DATA FOR THIS TASK:
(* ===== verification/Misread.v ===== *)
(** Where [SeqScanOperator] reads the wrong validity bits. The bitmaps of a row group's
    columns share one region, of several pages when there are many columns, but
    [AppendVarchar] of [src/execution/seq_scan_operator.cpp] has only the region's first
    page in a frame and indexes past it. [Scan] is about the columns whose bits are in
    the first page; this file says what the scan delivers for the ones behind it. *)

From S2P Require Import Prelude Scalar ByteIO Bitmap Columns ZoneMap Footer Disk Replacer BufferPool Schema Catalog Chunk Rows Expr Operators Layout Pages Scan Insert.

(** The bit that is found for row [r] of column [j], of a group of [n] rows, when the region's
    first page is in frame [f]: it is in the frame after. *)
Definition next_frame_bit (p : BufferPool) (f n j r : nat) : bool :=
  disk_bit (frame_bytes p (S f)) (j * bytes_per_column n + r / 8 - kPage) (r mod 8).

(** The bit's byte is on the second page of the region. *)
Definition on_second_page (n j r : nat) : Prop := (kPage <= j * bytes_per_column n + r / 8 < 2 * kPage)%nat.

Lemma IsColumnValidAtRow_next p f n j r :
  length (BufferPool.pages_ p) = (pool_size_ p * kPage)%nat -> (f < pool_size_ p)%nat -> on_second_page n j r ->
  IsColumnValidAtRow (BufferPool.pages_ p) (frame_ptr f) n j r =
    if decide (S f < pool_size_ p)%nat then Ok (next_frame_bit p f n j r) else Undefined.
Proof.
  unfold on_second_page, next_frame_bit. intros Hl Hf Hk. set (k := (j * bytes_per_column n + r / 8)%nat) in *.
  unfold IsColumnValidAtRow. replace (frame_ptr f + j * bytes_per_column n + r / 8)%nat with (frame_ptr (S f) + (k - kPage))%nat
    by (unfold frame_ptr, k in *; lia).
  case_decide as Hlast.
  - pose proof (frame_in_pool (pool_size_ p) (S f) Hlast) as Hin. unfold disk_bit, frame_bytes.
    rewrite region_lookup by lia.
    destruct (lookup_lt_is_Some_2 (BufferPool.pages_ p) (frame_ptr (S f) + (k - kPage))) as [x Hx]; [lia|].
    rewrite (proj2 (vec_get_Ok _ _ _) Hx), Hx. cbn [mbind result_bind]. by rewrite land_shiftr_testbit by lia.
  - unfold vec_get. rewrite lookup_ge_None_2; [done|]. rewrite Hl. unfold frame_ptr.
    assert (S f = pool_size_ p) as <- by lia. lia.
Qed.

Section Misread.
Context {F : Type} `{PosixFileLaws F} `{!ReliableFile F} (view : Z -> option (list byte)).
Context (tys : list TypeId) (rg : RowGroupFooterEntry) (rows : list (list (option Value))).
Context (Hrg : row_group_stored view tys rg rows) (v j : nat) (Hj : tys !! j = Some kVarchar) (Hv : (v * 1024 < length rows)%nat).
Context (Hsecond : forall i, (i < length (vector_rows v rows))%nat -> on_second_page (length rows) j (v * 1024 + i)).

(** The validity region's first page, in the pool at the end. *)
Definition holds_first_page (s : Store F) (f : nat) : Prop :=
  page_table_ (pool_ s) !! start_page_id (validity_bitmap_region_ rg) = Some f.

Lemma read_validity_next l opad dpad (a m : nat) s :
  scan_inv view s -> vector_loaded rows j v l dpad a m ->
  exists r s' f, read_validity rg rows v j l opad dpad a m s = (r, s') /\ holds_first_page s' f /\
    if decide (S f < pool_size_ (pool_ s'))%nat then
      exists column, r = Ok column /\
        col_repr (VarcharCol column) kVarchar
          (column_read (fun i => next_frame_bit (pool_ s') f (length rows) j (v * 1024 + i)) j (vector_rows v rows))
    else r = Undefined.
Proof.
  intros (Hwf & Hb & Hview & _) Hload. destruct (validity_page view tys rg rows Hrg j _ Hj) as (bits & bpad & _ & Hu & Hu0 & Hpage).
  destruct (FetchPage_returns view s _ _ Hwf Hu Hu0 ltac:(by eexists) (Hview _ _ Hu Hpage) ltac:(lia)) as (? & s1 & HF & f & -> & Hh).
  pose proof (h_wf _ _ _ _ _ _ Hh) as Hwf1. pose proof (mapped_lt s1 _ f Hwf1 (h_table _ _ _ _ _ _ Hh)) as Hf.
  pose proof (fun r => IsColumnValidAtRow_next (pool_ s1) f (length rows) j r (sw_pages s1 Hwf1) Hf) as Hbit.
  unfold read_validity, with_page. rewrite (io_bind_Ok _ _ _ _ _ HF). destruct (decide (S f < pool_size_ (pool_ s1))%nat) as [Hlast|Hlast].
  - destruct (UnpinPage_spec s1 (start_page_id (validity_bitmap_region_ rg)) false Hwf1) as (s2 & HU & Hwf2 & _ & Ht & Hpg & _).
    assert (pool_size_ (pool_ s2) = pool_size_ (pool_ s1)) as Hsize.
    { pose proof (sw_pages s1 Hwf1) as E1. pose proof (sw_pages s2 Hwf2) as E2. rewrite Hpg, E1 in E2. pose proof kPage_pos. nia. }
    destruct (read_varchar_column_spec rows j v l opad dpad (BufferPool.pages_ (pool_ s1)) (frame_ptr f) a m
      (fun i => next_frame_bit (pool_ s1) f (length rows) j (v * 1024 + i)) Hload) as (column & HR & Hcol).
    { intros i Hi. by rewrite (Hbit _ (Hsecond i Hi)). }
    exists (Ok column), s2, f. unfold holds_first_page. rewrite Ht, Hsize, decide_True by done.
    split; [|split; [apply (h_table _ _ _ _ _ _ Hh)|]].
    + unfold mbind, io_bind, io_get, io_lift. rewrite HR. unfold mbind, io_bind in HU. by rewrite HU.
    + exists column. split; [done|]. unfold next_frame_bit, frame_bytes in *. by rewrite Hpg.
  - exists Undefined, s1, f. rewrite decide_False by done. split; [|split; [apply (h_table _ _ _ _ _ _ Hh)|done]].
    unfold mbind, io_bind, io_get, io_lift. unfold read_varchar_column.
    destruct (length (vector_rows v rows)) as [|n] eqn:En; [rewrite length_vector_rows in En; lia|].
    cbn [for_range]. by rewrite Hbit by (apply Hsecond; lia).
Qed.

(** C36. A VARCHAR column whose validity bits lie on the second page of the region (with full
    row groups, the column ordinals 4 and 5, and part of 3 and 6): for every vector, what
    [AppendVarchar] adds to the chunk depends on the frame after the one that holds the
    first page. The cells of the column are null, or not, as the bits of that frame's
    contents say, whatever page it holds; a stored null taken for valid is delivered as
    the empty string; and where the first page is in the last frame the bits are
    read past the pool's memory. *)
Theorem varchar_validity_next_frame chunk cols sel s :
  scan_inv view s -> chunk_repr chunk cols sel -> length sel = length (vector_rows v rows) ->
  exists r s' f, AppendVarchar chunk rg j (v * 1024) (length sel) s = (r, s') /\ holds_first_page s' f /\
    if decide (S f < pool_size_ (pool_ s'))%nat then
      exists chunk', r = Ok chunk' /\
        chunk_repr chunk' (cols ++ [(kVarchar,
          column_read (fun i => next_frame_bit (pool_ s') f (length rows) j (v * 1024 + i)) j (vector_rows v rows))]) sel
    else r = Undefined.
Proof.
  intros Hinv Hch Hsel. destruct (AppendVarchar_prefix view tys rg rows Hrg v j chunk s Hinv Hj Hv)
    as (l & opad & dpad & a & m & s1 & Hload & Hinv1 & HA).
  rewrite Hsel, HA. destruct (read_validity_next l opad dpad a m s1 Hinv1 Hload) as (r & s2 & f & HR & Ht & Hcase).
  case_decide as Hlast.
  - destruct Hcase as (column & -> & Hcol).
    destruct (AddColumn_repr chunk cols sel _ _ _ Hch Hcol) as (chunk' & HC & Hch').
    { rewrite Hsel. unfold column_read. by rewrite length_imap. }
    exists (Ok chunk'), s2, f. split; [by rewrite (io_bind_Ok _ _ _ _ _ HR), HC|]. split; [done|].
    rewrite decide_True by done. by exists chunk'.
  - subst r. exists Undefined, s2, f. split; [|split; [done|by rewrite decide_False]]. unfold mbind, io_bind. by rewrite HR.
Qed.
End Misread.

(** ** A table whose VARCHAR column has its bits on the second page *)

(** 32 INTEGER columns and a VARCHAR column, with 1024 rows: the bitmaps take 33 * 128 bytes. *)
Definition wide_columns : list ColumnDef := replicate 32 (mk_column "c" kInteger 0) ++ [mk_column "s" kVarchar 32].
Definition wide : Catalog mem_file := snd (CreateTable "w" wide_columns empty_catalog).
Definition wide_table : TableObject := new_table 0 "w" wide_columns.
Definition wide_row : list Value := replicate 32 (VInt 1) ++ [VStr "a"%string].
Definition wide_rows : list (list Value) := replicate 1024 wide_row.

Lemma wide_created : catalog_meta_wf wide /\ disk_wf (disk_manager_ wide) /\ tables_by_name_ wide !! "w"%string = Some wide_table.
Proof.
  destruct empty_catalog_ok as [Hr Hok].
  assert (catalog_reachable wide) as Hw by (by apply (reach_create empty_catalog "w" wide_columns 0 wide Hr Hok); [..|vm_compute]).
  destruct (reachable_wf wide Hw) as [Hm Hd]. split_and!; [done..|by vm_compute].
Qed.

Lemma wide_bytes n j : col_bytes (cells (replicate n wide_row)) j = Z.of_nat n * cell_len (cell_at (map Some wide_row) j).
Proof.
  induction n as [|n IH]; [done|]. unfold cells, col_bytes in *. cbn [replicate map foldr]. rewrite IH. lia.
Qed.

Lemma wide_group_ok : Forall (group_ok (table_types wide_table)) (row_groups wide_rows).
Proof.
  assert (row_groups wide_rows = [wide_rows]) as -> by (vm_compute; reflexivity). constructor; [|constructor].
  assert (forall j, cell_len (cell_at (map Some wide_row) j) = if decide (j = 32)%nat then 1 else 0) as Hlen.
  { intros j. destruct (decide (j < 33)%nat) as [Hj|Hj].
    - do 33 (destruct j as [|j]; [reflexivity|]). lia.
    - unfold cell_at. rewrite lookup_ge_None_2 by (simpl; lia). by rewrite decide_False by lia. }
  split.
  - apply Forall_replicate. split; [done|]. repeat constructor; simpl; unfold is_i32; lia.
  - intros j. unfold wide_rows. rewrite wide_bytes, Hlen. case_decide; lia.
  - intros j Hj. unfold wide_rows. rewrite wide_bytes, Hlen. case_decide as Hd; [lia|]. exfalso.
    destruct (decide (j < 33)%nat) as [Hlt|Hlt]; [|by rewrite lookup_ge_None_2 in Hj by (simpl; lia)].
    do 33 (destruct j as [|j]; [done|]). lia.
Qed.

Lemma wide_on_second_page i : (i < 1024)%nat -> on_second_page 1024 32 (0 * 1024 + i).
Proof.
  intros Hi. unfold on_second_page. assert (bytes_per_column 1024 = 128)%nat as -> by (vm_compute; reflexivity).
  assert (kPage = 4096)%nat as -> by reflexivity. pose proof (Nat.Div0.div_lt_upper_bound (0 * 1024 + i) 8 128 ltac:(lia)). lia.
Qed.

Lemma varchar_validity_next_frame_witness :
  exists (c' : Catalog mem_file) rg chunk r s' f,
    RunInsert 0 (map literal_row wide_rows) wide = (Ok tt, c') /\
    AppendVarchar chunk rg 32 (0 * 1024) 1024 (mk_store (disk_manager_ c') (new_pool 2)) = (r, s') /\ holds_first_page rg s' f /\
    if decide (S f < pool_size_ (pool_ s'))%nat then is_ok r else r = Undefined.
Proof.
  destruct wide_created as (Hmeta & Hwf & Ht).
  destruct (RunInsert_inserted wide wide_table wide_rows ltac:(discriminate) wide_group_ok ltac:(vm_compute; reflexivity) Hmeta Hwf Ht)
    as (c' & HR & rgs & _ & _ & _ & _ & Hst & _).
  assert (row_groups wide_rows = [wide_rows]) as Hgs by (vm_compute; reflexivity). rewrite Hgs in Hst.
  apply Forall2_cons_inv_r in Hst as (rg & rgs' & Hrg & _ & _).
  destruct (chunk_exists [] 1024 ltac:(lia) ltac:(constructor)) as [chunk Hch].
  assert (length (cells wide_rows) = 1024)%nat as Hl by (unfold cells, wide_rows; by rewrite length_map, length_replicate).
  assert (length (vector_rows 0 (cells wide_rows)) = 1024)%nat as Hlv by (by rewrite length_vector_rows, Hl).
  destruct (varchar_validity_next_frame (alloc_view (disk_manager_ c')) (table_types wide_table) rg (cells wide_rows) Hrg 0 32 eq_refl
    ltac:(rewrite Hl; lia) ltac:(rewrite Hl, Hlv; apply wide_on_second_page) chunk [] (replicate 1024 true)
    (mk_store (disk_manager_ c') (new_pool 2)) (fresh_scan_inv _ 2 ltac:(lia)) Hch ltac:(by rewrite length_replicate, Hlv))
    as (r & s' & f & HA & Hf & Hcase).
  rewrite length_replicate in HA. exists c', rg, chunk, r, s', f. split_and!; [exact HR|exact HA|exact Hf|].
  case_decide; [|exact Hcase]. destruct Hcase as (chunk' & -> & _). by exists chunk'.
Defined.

YOUR ASSIGNMENT: Report every line containing the word "Hsize" from the listing above.

RESULT FOR THIS EXERCISE:
    assert (pool_size_ (pool_ s2) = pool_size_ (pool_ s1)) as Hsize.
    exists (Ok column), s2, f. unfold holds_first_page. rewrite Ht, Hsize, decide_True by done.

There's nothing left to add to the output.